我是 TF 的初學者,這是我遇到的問題:

VGG16=tf.keras.applications.VGG16(
    include_top=True,
    weights="imagenet",
    classes=1000,
)

x=tf.convert_to_tensor(cats_vs_dogs_array[0][0], dtype=tf.float32)

with tf.GradientTape(persistent=True) as g:
  g.watch(x)
  y = VGG16(x)

last_convolutional_layer = VGG16.get_layer('block5_conv3')

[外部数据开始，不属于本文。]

(* ===== verification/S3Backend.v ===== *)
(** * The S3 backend (src/src/storage/s3.rs)

    [S3StorageBackend] as programs over the operations of the AWS SDK, which
    are parameters. An error of the SDK has the two texts the code looks at. *)

From S2P Require Import Prelude Text Json Env Remote.

Record SdkError := mkSdkError { sdk_display : string; sdk_debug : string }.

(** The body of an object as it arrives, possibly broken off. *)
Record ByteStream := mkByteStream { bs_chunks : list bytes; bs_broken : option string }.

(** A page of [ListObjectsV2]. *)
Record ListPage := mkListPage {
  lp_contents : list (option string);
  lp_is_truncated : option bool;
  lp_next_token : option string
}.

Class S3Sdk {N : Network} := {
  create_multipart_upload : S3Config → string → string → Call SdkError (option string);
  (** bucket, key, upload id, part number, body, content length *)
  upload_part : S3Config → string → string → string → Z → bytes → Z →
    Call SdkError (option string);
  abort_multipart_upload : S3Config → string → string → string → Call SdkError unit;
  complete_multipart_upload : S3Config → string → string → string → list (Z * string) →
    Call SdkError unit;
  (** bucket, key, body, content length *)
  put_object : S3Config → string → string → bytes → option Z → Call SdkError unit;
  get_object : S3Config → string → string → Call SdkError ByteStream;
  delete_object : S3Config → string → string → Call SdkError unit;
  head_object : S3Config → string → string → Call SdkError unit;
  (** [PresigningConfig]: the complaint about a duration, if any; then the URL. *)
  presigning_error : Z → option string;
  presigned_get : S3Config → string → string → Z → Call SdkError string;
  list_buckets : S3Config → Call SdkError (list (option string));
  create_bucket : S3Config → string → option string → Call SdkError unit;
  list_objects_v2 : S3Config → string → string → option string → Call SdkError ListPage
}.

Module S3.
Section s3.
Context {N : Network} {Sdk : S3Sdk} (c : S3Config).

Definition DEFAULT_MULTIPART_THRESHOLD : Z := 100 * 1024 * 1024.
Definition DEFAULT_PART_SIZE : Z := 10 * 1024 * 1024.
Definition SINGLE_PUT_MAX : Z := 5 * 1024 * 1024 * 1024.

Definition multipart_threshold : Z := default DEFAULT_MULTIPART_THRESHOLD (s3_multipart_threshold c).
Definition part_size : Z := default DEFAULT_PART_SIZE (s3_part_size c).

Definition object_key (path : string) : string := with_prefix (s3_prefix c) path.

(** An SDK call whose error is reported by its [Display]. *)
Definition sdk {A} (what : string) (k : Call SdkError A) : Remote A :=
  r ← attempt k;
  match r with inl e => fail (internal what (sdk_display e)) | inr a => mret a end.

Definition no_upload_id : AppError := Internal "S3 multipart upload: no upload_id returned".

Definition begin_multipart (key : string) : Remote string :=
  id ← sdk "S3 create multipart upload failed" (create_multipart_upload c (s3_bucket c) key);
  of_result (ok_or id no_upload_id).

Definition part_failed (of_what : string) (n : Z) (offset total : nat) (e : SdkError) : AppError :=
  Internal ("S3 upload part " +:+ pretty n +:+ " failed (" +:+ pretty offset +:+ "B of " +:+
            pretty total +:+ of_what +:+ sdk_display e).

(** One part: on failure the upload is aborted. *)
Definition send_part (of_what key upload_id : string) (n : Z) (offset total : nat) (part : bytes) :
    Remote (Z * string) :=
  r ← attempt (upload_part c (s3_bucket c) key upload_id n part (Z.of_nat (length part)));
  match r with
  | inr etag => mret (n, default EmptyString etag)
  | inl e =>
      attempt_ (abort_multipart_upload c (s3_bucket c) key upload_id);;
      fail (part_failed of_what n offset total e)
  end.

(** The loops over the parts; a part size of zero never ends, which the model
    reports as a lack of fuel. *)
Fixpoint upload_parts (fuel : nat) (key upload_id : string) (data : bytes) (offset : nat) (n : Z)
    (done : list (Z * string)) : Remote (list (Z * string)) :=
  if Nat.ltb offset (length data) then
    match fuel with
    | O => out_of_fuel
    | S fuel' =>
        let end_ := Nat.min (offset + Z.to_nat part_size) (length data) in
        part ← send_part "B uploaded): " key upload_id n offset (length data)
                 (take (end_ - offset) (drop offset data));
        upload_parts fuel' key upload_id data end_ (n + 1) (done ++ [part])
    end
  else mret done.

Definition complete (key upload_id : string) (parts : list (Z * string)) : Remote unit :=
  sdk "S3 complete multipart upload failed"
    (complete_multipart_upload c (s3_bucket c) key upload_id parts).

Definition multipart_upload (key : string) (data : bytes) : Remote unit :=
  upload_id ← begin_multipart key;
  parts ← upload_parts (length data) key upload_id data 0 1 [];
  complete key upload_id parts.

(** [ByteStream::read_from().path(src).offset(o).length(n)], given what reading
    the file yields. *)
Definition read_range (what : string) (src : string + bytes) (offset len : nat) : Remote bytes :=
  data ← or_internal what src; mret (take len (drop offset data)).

Fixpoint upload_file_parts (fuel : nat) (key upload_id : string) (src : string + bytes)
    (size offset : nat) (n : Z) (done : list (Z * string)) : Remote (list (Z * string)) :=
  if Nat.ltb offset size then
    match fuel with
    | O => out_of_fuel
    | S fuel' =>
        let len := Nat.min (Z.to_nat part_size) (size - offset) in
        body ← read_range "S3 read part from file failed" src offset len;
        part ← send_part "B): " key upload_id n offset size body;
        upload_file_parts fuel' key upload_id src size (offset + len) (n + 1) (done ++ [part])
    end
  else mret done.

Definition multipart_upload_from_file (key : string) (src : string + bytes) (size : nat) :
    Remote unit :=
  upload_id ← begin_multipart key;
  parts ← upload_file_parts size key upload_id src size 0 1 [];
  complete key upload_id parts.

(** ** The trait's methods *)

Definition create_container (name : string) : Remote unit :=
  let constraint := if String.eqb (s3_region c) "us-east-1" then None else Some (s3_region c) in
  sdk "S3 create bucket failed" (create_bucket c name constraint).

Definition is_no_such_bucket (e : SdkError) : bool :=
  str_contains "NoSuchBucket" (sdk_display e) || str_contains "NoSuchBucket" (sdk_debug e).

(** A missing bucket is created and the object sent again, once. *)
Definition put_with_bucket (body : Remote bytes) (key : string) (len : option Z)
    (other : SdkError → AppError) : Remote unit :=
  data ← body;
  r ← attempt (put_object c (s3_bucket c) key data len);
  match r with
  | inr _ => mret tt
  | inl e =>
      if is_no_such_bucket e then
        create_container (s3_bucket c);;
        data ← body;
        sdk "S3 upload failed" (put_object c (s3_bucket c) key data len)
      else fail (other e)
  end.

Definition upload (path : string) (data : bytes) : Remote unit :=
  let key := object_key path in
  if multipart_threshold <=? Z.of_nat (length data) then multipart_upload key data
  else put_with_bucket (mret data) key None (λ e,
    Internal ("S3 upload failed: " +:+ sdk_display e +:+ " (details: " +:+ sdk_debug e +:+ ")")).

Definition upload_from_file (path : string) (src : string + bytes) (size : nat) : Remote unit :=
  let key := object_key path in
  if SINGLE_PUT_MAX <? Z.of_nat size then multipart_upload_from_file key src size
  else put_with_bucket (read_range "S3 read file for upload failed" src 0 size) key
    (Some (Z.of_nat size)) (λ e,
    Internal ("S3 upload from file failed (bucket=" +:+ s3_bucket c +:+ " key=" +:+ key +:+
      " size=" +:+ pretty size +:+ "): display=" +:+ sdk_display e +:+ " debug=" +:+ sdk_debug e)).

Definition get_failed (path : string) (e : SdkError) : AppError :=
  if str_contains "NoSuchKey" (sdk_display e) || str_contains "404" (sdk_display e)
  then NotFound ("File not found in S3: " +:+ path)
  else internal "S3 download failed" (sdk_display e).

Definition get (path : string) : Remote ByteStream :=
  r ← attempt (get_object c (s3_bucket c) (object_key path));
  match r with inl e => fail (get_failed path e) | inr body => mret body end.

Definition download (path : string) : Remote bytes :=
  body ← get path;
  match bs_broken body with
  | Some e => fail (internal "S3 download body read failed" e)
  | None => mret (concat (bs_chunks body))
  end.

Definition download_to_file (path : string) : Remote (bytes * option AppError) :=
  body ← get path;
  mret (concat (bs_chunks body), internal "S3 stream chunk error" <$> bs_broken body).

Definition delete (path : string) : Remote unit :=
  sdk "S3 delete failed" (delete_object c (s3_bucket c) (object_key path)).

Definition exists_ (path : string) : Remote bool :=
  r ← attempt (head_object c (s3_bucket c) (object_key path));
  match r with
  | inr _ => mret true
  | inl e =>
      if str_contains "NotFound" (sdk_display e) || str_contains "404" (sdk_display e)
         || str_contains "NoSuchKey" (sdk_display e)
      then mret false
      else fail (internal "S3 head object failed" (sdk_display e))
  end.

Definition generate_temp_url (path : string) (expires_in : Z) : Remote (option string) :=
  match presigning_error expires_in with
  | Some e => fail (internal "S3 presigning config error" e)
  | None =>
      url ← sdk "S3 presigned URL generation failed"
              (presigned_get c (s3_bucket c) (object_key path) expires_in);
      mret (Some url)
  end.

Definition list_containers : Remote (list string) :=
  buckets ← sdk "S3 list buckets failed" (list_buckets c);
  mret (omap id buckets).

(** [loop { ... }] until a page is not truncated. *)
Fixpoint list_pages (fuel : nat) (full_prefix : string) (token : option string)
    (results : list string) : Remote (list string) :=
  match fuel with
  | O => out_of_fuel
  | S fuel' =>
      page ← sdk "S3 list objects failed" (list_objects_v2 c (s3_bucket c) full_prefix token);
      let results' := results ++ map (relative (s3_prefix c)) (omap id (lp_contents page)) in
      if bool_decide (lp_is_truncated page = Some true)
      then list_pages fuel' full_prefix (lp_next_token page) results'
      else mret results'
  end.

Definition list (pages : nat) (prefix : string) : Remote (list string) :=
  list_pages pages (object_key prefix) None [].
End s3.
End S3.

dz_dx = g.gradient(last_convolutional_layer.output, VGG16.input) 


print(dz_dx)

我想在這個例子中采用漸變,但它沒有返回,請幫助我理解為什么。

這是正確的方法

VGG16=tf.keras.applications.VGG16(
    include_top=True,
    weights="imagenet",
    input_shape=(224, 224,3),
    classes=1000,
)

x = tf.constant(np.random.uniform(0,1, (1,224,224,3)))
intermediate = Model(VGG16.input, VGG16.get_layer('block5_conv3').output)

with tf.GradientTape() as g:
    g.watch(x)
    y = intermediate(x)

dz_dx = g.gradient(y, x) 

print(dz_dx.shape)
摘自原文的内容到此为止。